= Beginning of Section =

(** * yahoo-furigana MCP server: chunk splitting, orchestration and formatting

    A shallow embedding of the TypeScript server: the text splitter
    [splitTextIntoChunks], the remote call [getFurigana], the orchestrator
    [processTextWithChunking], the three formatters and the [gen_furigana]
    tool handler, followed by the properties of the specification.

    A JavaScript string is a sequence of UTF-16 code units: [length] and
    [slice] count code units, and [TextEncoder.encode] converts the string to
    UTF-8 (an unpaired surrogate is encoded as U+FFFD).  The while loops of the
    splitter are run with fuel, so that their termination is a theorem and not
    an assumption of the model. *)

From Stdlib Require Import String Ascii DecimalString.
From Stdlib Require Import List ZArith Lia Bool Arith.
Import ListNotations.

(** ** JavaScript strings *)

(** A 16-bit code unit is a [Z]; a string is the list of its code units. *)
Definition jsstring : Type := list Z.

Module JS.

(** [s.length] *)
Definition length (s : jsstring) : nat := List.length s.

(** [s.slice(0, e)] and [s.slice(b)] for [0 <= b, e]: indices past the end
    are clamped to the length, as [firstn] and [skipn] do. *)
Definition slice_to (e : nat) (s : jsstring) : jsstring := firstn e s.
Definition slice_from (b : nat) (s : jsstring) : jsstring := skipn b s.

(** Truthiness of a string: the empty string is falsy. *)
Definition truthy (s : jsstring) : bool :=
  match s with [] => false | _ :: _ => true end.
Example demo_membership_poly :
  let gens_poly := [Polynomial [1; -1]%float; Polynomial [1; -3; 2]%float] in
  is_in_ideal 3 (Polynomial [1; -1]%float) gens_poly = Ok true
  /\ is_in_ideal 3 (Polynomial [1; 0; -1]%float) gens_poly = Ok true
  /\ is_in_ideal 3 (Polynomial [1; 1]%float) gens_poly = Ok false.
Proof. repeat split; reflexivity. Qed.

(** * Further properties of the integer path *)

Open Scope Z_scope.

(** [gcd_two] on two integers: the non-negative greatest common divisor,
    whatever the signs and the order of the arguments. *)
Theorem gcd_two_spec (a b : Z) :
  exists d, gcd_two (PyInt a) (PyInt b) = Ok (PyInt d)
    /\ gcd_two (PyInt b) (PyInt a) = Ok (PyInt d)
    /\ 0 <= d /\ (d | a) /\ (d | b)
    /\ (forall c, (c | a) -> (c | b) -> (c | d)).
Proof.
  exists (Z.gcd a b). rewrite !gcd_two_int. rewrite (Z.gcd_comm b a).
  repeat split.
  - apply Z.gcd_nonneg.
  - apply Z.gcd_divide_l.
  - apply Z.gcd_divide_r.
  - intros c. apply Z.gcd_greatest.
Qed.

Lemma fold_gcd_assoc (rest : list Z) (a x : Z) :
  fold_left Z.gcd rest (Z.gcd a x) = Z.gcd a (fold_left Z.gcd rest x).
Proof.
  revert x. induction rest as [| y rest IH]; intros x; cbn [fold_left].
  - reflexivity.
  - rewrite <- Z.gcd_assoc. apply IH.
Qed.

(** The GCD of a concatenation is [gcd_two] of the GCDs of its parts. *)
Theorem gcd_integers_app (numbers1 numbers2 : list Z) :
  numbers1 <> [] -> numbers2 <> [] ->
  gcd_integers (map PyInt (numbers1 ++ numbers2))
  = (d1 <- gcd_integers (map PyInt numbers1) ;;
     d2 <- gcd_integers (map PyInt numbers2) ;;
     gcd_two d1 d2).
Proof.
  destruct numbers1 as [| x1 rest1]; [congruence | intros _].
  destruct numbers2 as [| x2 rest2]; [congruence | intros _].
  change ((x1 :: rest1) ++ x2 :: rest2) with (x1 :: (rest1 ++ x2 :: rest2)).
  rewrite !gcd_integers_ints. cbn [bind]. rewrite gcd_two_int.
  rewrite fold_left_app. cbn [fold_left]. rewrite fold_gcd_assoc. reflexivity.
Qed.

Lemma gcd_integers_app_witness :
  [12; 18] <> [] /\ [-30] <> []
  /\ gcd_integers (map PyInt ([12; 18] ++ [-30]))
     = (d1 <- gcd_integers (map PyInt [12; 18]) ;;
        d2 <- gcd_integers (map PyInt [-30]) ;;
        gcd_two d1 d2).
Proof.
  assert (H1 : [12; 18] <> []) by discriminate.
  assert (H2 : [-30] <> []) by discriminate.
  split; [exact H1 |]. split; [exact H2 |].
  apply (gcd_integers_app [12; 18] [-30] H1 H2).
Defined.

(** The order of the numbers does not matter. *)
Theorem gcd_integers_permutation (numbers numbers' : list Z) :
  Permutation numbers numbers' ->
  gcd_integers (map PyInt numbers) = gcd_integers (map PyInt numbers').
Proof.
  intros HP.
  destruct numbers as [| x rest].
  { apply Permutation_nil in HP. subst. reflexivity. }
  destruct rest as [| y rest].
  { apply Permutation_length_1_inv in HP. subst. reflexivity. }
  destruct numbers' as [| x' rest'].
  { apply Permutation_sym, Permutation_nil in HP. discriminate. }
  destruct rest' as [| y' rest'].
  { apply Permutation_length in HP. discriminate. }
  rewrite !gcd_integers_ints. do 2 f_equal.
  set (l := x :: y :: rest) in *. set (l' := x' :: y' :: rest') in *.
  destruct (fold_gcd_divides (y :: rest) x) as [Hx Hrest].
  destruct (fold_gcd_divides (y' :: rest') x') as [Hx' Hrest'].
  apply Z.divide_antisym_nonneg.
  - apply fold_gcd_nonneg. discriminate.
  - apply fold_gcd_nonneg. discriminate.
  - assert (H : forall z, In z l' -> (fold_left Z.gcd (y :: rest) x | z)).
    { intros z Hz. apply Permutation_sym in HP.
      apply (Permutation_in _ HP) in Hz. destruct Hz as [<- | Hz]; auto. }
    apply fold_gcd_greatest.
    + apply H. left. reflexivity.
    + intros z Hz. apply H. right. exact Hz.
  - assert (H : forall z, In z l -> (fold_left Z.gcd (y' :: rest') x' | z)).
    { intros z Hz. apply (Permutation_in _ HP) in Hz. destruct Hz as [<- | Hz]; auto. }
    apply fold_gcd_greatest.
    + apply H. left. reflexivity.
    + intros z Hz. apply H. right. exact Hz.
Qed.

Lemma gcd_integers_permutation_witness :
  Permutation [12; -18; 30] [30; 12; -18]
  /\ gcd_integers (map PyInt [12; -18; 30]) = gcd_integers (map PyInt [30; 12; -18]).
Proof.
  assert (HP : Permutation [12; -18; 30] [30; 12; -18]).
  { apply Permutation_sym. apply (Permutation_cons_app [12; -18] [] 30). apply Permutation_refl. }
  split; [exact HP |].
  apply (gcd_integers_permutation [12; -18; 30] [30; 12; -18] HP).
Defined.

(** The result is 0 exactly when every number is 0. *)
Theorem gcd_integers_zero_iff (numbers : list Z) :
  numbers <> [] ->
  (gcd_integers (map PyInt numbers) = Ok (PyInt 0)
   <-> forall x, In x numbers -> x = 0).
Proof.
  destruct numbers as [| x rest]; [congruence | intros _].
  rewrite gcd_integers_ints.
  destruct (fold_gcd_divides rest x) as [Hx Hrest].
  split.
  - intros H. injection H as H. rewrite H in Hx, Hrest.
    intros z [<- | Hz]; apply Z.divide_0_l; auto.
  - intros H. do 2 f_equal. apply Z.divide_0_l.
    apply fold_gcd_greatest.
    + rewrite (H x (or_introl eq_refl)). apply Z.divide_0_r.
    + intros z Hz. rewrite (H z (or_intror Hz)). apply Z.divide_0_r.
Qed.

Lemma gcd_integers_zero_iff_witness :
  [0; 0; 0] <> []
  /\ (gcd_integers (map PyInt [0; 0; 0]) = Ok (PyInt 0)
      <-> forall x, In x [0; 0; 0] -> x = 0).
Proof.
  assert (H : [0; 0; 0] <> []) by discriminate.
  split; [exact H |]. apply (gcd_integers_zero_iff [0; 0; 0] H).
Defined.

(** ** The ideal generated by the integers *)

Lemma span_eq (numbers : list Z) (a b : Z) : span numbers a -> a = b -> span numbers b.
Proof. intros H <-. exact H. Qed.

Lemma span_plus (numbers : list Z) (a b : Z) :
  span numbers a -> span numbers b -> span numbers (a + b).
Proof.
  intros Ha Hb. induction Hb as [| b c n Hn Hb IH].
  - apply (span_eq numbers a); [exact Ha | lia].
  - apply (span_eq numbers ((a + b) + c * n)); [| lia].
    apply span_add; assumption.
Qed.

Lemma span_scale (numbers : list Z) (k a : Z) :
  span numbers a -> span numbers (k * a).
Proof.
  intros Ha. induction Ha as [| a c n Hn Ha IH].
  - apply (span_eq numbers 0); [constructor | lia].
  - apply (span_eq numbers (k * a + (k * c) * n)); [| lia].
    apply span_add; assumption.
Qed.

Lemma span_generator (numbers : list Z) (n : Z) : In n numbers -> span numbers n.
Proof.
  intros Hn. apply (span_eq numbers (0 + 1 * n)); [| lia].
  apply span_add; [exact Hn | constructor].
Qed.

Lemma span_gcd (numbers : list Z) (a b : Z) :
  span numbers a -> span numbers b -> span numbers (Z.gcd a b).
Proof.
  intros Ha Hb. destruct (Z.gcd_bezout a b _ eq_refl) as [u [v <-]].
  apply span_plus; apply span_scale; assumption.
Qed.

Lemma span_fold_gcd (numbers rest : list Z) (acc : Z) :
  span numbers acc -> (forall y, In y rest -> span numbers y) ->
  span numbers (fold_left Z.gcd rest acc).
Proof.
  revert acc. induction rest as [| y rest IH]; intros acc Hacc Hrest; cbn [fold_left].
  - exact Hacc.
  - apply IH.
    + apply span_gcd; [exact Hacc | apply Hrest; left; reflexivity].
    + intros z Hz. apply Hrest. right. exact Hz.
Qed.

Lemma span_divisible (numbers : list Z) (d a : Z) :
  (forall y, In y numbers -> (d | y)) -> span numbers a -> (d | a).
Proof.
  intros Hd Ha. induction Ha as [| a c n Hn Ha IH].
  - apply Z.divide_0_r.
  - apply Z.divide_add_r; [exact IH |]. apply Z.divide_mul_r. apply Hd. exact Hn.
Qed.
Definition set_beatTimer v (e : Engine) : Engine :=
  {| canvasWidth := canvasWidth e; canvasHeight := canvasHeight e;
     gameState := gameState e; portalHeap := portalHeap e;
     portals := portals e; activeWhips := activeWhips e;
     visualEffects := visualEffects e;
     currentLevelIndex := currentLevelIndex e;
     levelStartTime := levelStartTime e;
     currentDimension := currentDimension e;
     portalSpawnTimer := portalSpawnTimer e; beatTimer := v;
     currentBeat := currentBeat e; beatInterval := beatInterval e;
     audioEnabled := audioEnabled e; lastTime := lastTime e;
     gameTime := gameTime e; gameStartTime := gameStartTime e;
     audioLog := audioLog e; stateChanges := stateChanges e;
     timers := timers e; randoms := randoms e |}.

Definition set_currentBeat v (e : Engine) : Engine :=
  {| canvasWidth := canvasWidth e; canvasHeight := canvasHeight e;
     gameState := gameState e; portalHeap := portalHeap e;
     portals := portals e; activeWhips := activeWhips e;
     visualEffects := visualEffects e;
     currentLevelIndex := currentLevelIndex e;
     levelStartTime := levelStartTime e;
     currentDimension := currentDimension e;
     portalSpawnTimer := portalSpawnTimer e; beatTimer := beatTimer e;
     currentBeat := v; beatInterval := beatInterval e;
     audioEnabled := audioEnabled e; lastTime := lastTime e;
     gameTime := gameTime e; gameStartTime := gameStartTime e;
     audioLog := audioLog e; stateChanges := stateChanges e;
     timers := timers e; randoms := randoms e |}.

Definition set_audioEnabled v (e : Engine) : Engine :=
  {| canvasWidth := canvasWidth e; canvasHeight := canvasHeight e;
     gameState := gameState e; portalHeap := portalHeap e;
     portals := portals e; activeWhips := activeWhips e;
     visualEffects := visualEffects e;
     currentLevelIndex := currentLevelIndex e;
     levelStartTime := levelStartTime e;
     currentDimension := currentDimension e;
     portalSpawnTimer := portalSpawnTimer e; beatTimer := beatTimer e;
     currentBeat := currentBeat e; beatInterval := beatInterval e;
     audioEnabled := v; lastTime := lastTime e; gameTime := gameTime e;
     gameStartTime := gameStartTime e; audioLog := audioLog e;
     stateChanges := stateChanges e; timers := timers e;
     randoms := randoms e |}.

= End of Section =
= Beginning of Section =

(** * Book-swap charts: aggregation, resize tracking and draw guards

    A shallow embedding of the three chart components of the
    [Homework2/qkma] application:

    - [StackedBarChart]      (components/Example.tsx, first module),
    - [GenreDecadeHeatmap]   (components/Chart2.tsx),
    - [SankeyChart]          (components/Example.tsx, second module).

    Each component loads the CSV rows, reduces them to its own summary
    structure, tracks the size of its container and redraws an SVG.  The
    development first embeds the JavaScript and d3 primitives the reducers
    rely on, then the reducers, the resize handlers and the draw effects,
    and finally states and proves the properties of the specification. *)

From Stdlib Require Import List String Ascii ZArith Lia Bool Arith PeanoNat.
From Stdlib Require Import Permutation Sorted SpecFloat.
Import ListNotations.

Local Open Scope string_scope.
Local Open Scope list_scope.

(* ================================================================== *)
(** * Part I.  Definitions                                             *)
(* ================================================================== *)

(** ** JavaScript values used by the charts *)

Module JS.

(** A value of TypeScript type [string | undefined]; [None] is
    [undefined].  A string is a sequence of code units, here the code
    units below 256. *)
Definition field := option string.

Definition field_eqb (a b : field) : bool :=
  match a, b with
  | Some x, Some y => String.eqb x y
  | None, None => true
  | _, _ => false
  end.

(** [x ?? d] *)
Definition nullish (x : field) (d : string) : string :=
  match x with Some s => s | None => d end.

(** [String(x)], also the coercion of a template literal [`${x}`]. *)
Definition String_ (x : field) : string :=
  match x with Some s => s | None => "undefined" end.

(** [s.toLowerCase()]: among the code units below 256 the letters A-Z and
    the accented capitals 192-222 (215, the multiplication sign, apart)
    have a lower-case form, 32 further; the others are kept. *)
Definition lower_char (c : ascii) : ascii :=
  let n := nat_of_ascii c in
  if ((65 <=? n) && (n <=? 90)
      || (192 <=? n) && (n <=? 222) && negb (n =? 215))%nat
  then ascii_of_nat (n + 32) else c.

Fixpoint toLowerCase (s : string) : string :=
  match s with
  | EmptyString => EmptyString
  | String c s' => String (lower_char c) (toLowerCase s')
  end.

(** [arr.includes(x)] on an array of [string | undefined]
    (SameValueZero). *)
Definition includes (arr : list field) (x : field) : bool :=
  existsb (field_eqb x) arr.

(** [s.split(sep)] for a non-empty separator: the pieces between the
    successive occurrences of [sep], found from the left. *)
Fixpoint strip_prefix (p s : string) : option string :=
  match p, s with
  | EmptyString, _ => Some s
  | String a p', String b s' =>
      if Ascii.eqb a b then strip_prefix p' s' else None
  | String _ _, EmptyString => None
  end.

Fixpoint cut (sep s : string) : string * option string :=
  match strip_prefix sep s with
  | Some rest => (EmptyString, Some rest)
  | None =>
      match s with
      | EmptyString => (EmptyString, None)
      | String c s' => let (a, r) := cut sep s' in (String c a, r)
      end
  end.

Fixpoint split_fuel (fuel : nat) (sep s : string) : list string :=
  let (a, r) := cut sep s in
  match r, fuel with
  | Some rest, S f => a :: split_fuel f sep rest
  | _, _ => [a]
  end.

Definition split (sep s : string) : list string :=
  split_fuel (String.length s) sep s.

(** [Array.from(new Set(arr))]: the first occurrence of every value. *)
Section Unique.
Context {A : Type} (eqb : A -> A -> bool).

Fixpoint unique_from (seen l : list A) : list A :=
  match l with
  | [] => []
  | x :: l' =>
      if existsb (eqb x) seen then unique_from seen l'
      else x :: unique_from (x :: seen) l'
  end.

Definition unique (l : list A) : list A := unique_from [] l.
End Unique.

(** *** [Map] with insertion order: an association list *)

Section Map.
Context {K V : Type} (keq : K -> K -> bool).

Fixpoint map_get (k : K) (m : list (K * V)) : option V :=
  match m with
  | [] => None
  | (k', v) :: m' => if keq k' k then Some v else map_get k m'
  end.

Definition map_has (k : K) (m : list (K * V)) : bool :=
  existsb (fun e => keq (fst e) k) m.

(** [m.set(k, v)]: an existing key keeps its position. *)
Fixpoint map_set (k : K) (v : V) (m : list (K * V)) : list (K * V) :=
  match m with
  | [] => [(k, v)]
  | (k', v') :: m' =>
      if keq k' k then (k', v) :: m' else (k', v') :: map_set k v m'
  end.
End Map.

= End of Section =

▶ [What the task asks]: In the entries above, find each line with the word "shallow" and copy it.

▶ [Written reply]:
    A shallow embedding of the TypeScript server: the text splitter
    A shallow embedding of the three chart components of the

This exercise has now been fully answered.